■ Your objective ■
Of the material below, only the lines from the line containing "item_title := f;" down to the line containing "field gives way" belong in the answer, written out exactly.
* * * * *
(** * LaunchPilot: the landing-page generator and its page

    A shallow embedding of [web/app/page.tsx]: the helpers the page uses to
    read its form ([parseFeatures], [getTone], [getTheme]) and its download
    handler, together with the composer and the exporter of [lib/generator]
    that the page calls.

    JavaScript strings are sequences of UTF-16 code units; a code unit is a
    number [N], a string a [list N].  String literals of the source are
    ASCII and are written with [js "..."]. *)

From Stdlib Require Import String Ascii NArith List Lia Bool.
From stdpp Require Import base decidable list.
Import ListNotations.

Local Open Scope N_scope.

(** ** Strings of the host language *)

Module JS.

Definition jsstring : Type := list N.

(** An ASCII literal of the source, as code units. *)
Definition js (s : string) : jsstring :=
  List.map N_of_ascii (list_ascii_of_string s).

(** [WhiteSpace] and [LineTerminator] of ECMAScript: what [trim] strips and
    what the class [\s] of a regular expression matches. *)
Definition isWhiteSpace (c : N) : bool :=
  ((9 <=? c) && (c <=? 13))          (* TAB LF VT FF CR *)
  || (c =? 32)                       (* SPACE *)
  || (c =? 160)                      (* NO-BREAK SPACE *)
  || (c =? 5760)                     (* U+1680 *)
  || ((8192 <=? c) && (c <=? 8202))  (* U+2000 .. U+200A *)
  || (c =? 8232) || (c =? 8233)      (* LINE / PARAGRAPH SEPARATOR *)
  || (c =? 8239) || (c =? 8287)      (* U+202F, U+205F *)
  || (c =? 12288)                    (* U+3000 *)
  || (c =? 65279).                   (* U+FEFF *)

Fixpoint trimStart (s : jsstring) : jsstring :=
  match s with
  | [] => []
  | c :: r => if isWhiteSpace c then trimStart r else s
  end.

Definition trimEnd (s : jsstring) : jsstring := rev (trimStart (rev s)).

(** [String.prototype.trim]. *)
Definition trim (s : jsstring) : jsstring := trimEnd (trimStart s).

(** [s.split(re)] for a regular expression [re] that matches exactly one
    code unit, those satisfying [sep]: the pieces between the matches, the
    empty ones included. *)
Fixpoint split (sep : N -> bool) (s : jsstring) : list jsstring :=
  match s with
  | [] => [[]]
  | c :: r =>
      if sep c then [] :: split sep r
      else match split sep r with
           | [] => [[c]]
           | h :: t => (c :: h) :: t
           end
  end.

(** [l.join(d)]. *)
Fixpoint join (d : jsstring) (l : list jsstring) : jsstring :=
  match l with
  | [] => []
  | [x] => x
  | x :: r => x ++ d ++ join d r
  end.

(** [Boolean(s)] on a string: the empty string is the only falsy one. *)
Definition Boolean (s : jsstring) : bool :=
  match s with [] => false | _ :: _ => true end.

(** [s.replace(/\s+/g, by)]: scanning from the left, every match of [\s+]
    is greedy, so it takes a whole run of white space; [skipRun] consumes
    the rest of the run whose first unit [replaceRuns] has just met. *)
Fixpoint replaceRuns (by_ : jsstring) (s : jsstring) : jsstring :=
  match s with
  | [] => []
  | c :: r =>
      if isWhiteSpace c
      then by_ ++ (fix skipRun (u : jsstring) : jsstring :=
                     match u with
                     | [] => []
                     | d :: v => if isWhiteSpace d then skipRun v
                                 else d :: replaceRuns by_ v
                     end) r
      else c :: replaceRuns by_ r
  end.

End JS.
Export JS.

(** ** [lib/generator]: catalogs, composer, exporter

    [page.tsx] imports [TONES], [THEMES], [composeBlueprint] and
    [buildExportHtml] from [lib/generator].  The record types below are the
    ones the page reads ([tone.id], [tone.name], [tone.headlineModifier],
    [theme.palette], [blueprint.hero], [section.items], ...). *)

Module Generator.

Record Palette := mkPalette {
  primary : jsstring;
  accent : jsstring;
  surface : jsstring;
  text : jsstring
}.

Record ToneOption := mkTone {
  tone_id : jsstring;
  tone_name : jsstring;
  headlineModifier : jsstring
}.

Record ThemeOption := mkTheme {
  theme_id : jsstring;
  theme_name : jsstring;
  theme_palette : Palette
}.

Inductive HeroLayout := split_layout | center_layout | left_layout.

Record Brief := mkBrief {
  productName : jsstring;
  oneLiner : jsstring;
  audience : jsstring;
  problem : jsstring;
  solution : jsstring;
  features : list jsstring;
  differentiator : jsstring;
  cta : jsstring
}.

Record Stat := mkStat { stat_label : jsstring; stat_value : jsstring }.

Record Hero := mkHero {
  eyebrow : jsstring;
  title : jsstring;
  subtitle : jsstring;
  primaryCta : jsstring;
  secondaryCta : jsstring;
  stats : list Stat
}.

Record Item := mkItem { item_title : jsstring; item_description : jsstring }.

Record PageSection := mkSection {
  id : jsstring;
  label : jsstring;
  headline : jsstring;
  body : jsstring;
  items : option (list Item)
}.

Record LandingBlueprint := mkBlueprint {
  hero : Hero;
  sections : list PageSection;
  palette : Palette;
  gradient : jsstring;
  heroLayout : HeroLayout;
  generatedAt : N
}.

(** *** Composer *)

(** A brief field is blank when nothing is left of it after trimming. *)
Definition isBlank (s : jsstring) : bool := negb (Boolean (trim s)).

Definition orPlaceholder (s placeholder : jsstring) : jsstring :=
  if isBlank s then placeholder else s.

(** [String(n)] for a natural number: its decimal digits. *)
Fixpoint decimalFuel (fuel : nat) (n : N) : jsstring :=
  match fuel with
  | O => [48 + n mod 10]
  | S f => if n <? 10 then [48 + n]
           else decimalFuel f (n / 10) ++ [48 + n mod 10]
  end.

Definition decimal (n : nat) : jsstring := decimalFuel n (N.of_nat n).

Definition wordCount (s : jsstring) : nat :=
  length (List.filter Boolean (split isWhiteSpace s)).

Definition placeholderFeatures : list jsstring :=
  [js "Fast setup"; js "Clear results"; js "Built to scale"].

Definition featureItem (f : jsstring) : Item :=
  {| item_title := f; item_description := f |}.

Definition gradientOf (p : Palette) : jsstring :=
  js "linear-gradient(135deg, " ++ primary p ++ js ", " ++ accent p ++ js ")".

(** The input handling of the feature list (specification, section 4.1):
    every entry trimmed, the empty ones dropped. *)
Definition normalizeFeatures (l : list jsstring) : list jsstring :=
  List.filter Boolean (List.map trim l).

(** Modelled from the spec: [composeBlueprint] of [lib/generator] is not
    among the sources; this follows section 4.1 of the specification (hero
    synthesis, five sections in fixed order, theme application, layout
    passthrough, the clock reading [now] injected).  The composer "never
    fails on malformed free text; normalizes and falls back": a blank
    field gives way to a placeholder phrase, the feature list is
    normalized, and a list with nothing left gives way to the placeholder
    features, so that every text field is non-empty for all inputs
    (section 8).  Where the specification leaves a formula open (stat
    values, headlines, placeholder phrases) a fixed one is chosen here. *)
Definition composeBlueprint (now : N) (brief : Brief) (tone : ToneOption)
    (theme : ThemeOption) (layout : HeroLayout) : LandingBlueprint :=
  let name := orPlaceholder (productName brief) (js "Your product") in
  let pitch := orPlaceholder (oneLiner brief) (js "A better way to get work done") in
  let who := orPlaceholder (audience brief) (js "modern teams") in
  let pain := orPlaceholder (problem brief) (js "Work is slower than it should be.") in
  let fix_ := orPlaceholder (solution brief) (js "A faster path from idea to launch.") in
  let edge := orPlaceholder (differentiator brief) (js "Built with care for the details that matter.") in
  let action := orPlaceholder (cta brief) (js "Get started") in
  let feats := match normalizeFeatures (features brief) with
               | [] => placeholderFeatures
               | _ :: _ => normalizeFeatures (features brief)
               end in
  {| hero :=
       {| eyebrow := name ++ js " - building for " ++ who;
          title := headlineModifier tone ++ js " " ++ pitch;
          subtitle := js "From " ++ pain ++ js " to " ++ fix_;
          primaryCta := action;
          secondaryCta := js "See how it works";
          stats :=
            [ {| stat_label := js "Features"; stat_value := decimal (length feats) |};
              {| stat_label := js "Audience words"; stat_value := decimal (wordCount who) |};
              {| stat_label := js "Sections"; stat_value := js "5" |} ] |};
     sections :=
       [ {| id := js "problem"; label := js "Problem";
            headline := js "The challenge for " ++ who;
            body := pain; items := None |};
         {| id := js "solution"; label := js "Solution";
            headline := js "How " ++ name ++ js " helps";
            body := fix_; items := None |};
         {| id := js "features"; label := js "Features";
            headline := js "What you get with " ++ name;
            body := pitch;
            items := Some (List.map featureItem feats) |};
         {| id := js "proof"; label := js "Proof";
            headline := js "Why " ++ name ++ js " is different";
            body := edge; items := None |};
         {| id := js "cta"; label := js "CTA";
            headline := js "Ready to start?";
            body := pitch; items := None |} ];
     palette := theme_palette theme;
     gradient := gradientOf (theme_palette theme);
     heroLayout := layout;
     generatedAt := now |}.

(** *** Exporter *)

Definition AMP : N := 38.
Definition LT : N := 60.
Definition GT : N := 62.
Definition QUOT : N := 34.
Definition APOS : N := 39.

Definition escapeUnit (c : N) : jsstring :=
  if c =? AMP then js "&amp;"
  else if c =? LT then js "&lt;"
  else if c =? GT then js "&gt;"
  else if c =? QUOT then js "&quot;"
  else if c =? APOS then js "&#39;"
  else [c].

Definition escapeHtml (s : jsstring) : jsstring := flat_map escapeUnit s.

(** The document is assembled from pieces of two kinds: markup written by
    the exporter, and text taken from the blueprint. *)
Inductive Piece :=
  | Lit (markup : jsstring)
  | Txt (content : jsstring).

Definition renderPiece (p : Piece) : jsstring :=
  match p with
  | Lit m => m
  | Txt t => escapeHtml t
  end.

Definition render (ps : list Piece) : jsstring := flat_map renderPiece ps.

Definition layoutStyle (l : HeroLayout) : jsstring :=
  match l with
  | split_layout => js "display:flex;flex-direction:row;align-items:center;justify-content:space-between;text-align:left"
  | center_layout => js "display:flex;flex-direction:column;align-items:center;text-align:center"
  | left_layout => js "display:flex;flex-direction:column;align-items:flex-start;text-align:left"
  end.

Definition statPieces (s : Stat) : list Piece :=
  [ Lit (js "<li><strong>"); Txt (stat_value s);
    Lit (js "</strong><span>"); Txt (stat_label s);
    Lit (js "</span></li>") ].

Definition heroPieces (bp : LandingBlueprint) : list Piece :=
  let h := hero bp in
  [ Lit (js "<header style='background:"); Txt (gradient bp);
    Lit (js ";padding:64px 32px'><div style='");
    Lit (layoutStyle (heroLayout bp));
    Lit (js "'><div><p>"); Txt (eyebrow h);
    Lit (js "</p><h1>"); Txt (title h);
    Lit (js "</h1><p>"); Txt (subtitle h);
    Lit (js "</p><p><a href='#cta'>"); Txt (primaryCta h);
    Lit (js "</a> <a href='#solution'>"); Txt (secondaryCta h);
    Lit (js "</a></p></div><ul style='list-style:none'>") ]
  ++ flat_map statPieces (stats h)
  ++ [ Lit (js "</ul></div></header>") ].

Definition itemPieces (i : Item) : list Piece :=
  [ Lit (js "<article><h3>"); Txt (item_title i);
    Lit (js "</h3><p>"); Txt (item_description i);
    Lit (js "</p></article>") ].

Definition sectionPieces (bp : LandingBlueprint) (s : PageSection) : list Piece :=
  [ Lit (js "<section id='"); Txt (id s);
    Lit (js "'><p>"); Txt (label s);
    Lit (js "</p><h2>"); Txt (headline s);
    Lit (js "</h2><p>"); Txt (body s);
    Lit (js "</p>") ]
  ++ match items s with
     | Some (i :: r) =>
         [ Lit (js "<div style='display:grid;gap:16px'>") ]
         ++ flat_map itemPieces (i :: r)
         ++ [ Lit (js "</div>") ]
     | _ =>
         [ Lit (js "<div><a href='#'>"); Txt (primaryCta (hero bp));
           Lit (js "</a><span>Need a custom export? Ask the agent in chat.</span></div>") ]
     end
  ++ [ Lit (js "</section>") ].

Definition documentPieces (bp : LandingBlueprint) : list Piece :=
  [ Lit (js "<!DOCTYPE html><html lang='en'><head><meta charset='utf-8'><title>");
    Txt (title (hero bp));
    Lit (js "</title></head><body style='margin:0;background:");
    Txt (surface (palette bp));
    Lit (js ";color:"); Txt (text (palette bp));
    Lit (js "'>") ]
  ++ heroPieces bp
  ++ [ Lit (js "<main>") ]
  ++ flat_map (sectionPieces bp) (sections bp)
  ++ [ Lit (js "</main></body></html>") ].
* * * * *
■ Response area ■
  {| item_title := f; item_description := f |}.

Definition gradientOf (p : Palette) : jsstring :=
  js "linear-gradient(135deg, " ++ primary p ++ js ", " ++ accent p ++ js ")".

(** The input handling of the feature list (specification, section 4.1):
    every entry trimmed, the empty ones dropped. *)
Definition normalizeFeatures (l : list jsstring) : list jsstring :=
  List.filter Boolean (List.map trim l).

(** Modelled from the spec: [composeBlueprint] of [lib/generator] is not
    among the sources; this follows section 4.1 of the specification (hero
    synthesis, five sections in fixed order, theme application, layout
    passthrough, the clock reading [now] injected).  The composer "never
    fails on malformed free text; normalizes and falls back": a blank
    field gives way to a placeholder phrase, the feature list is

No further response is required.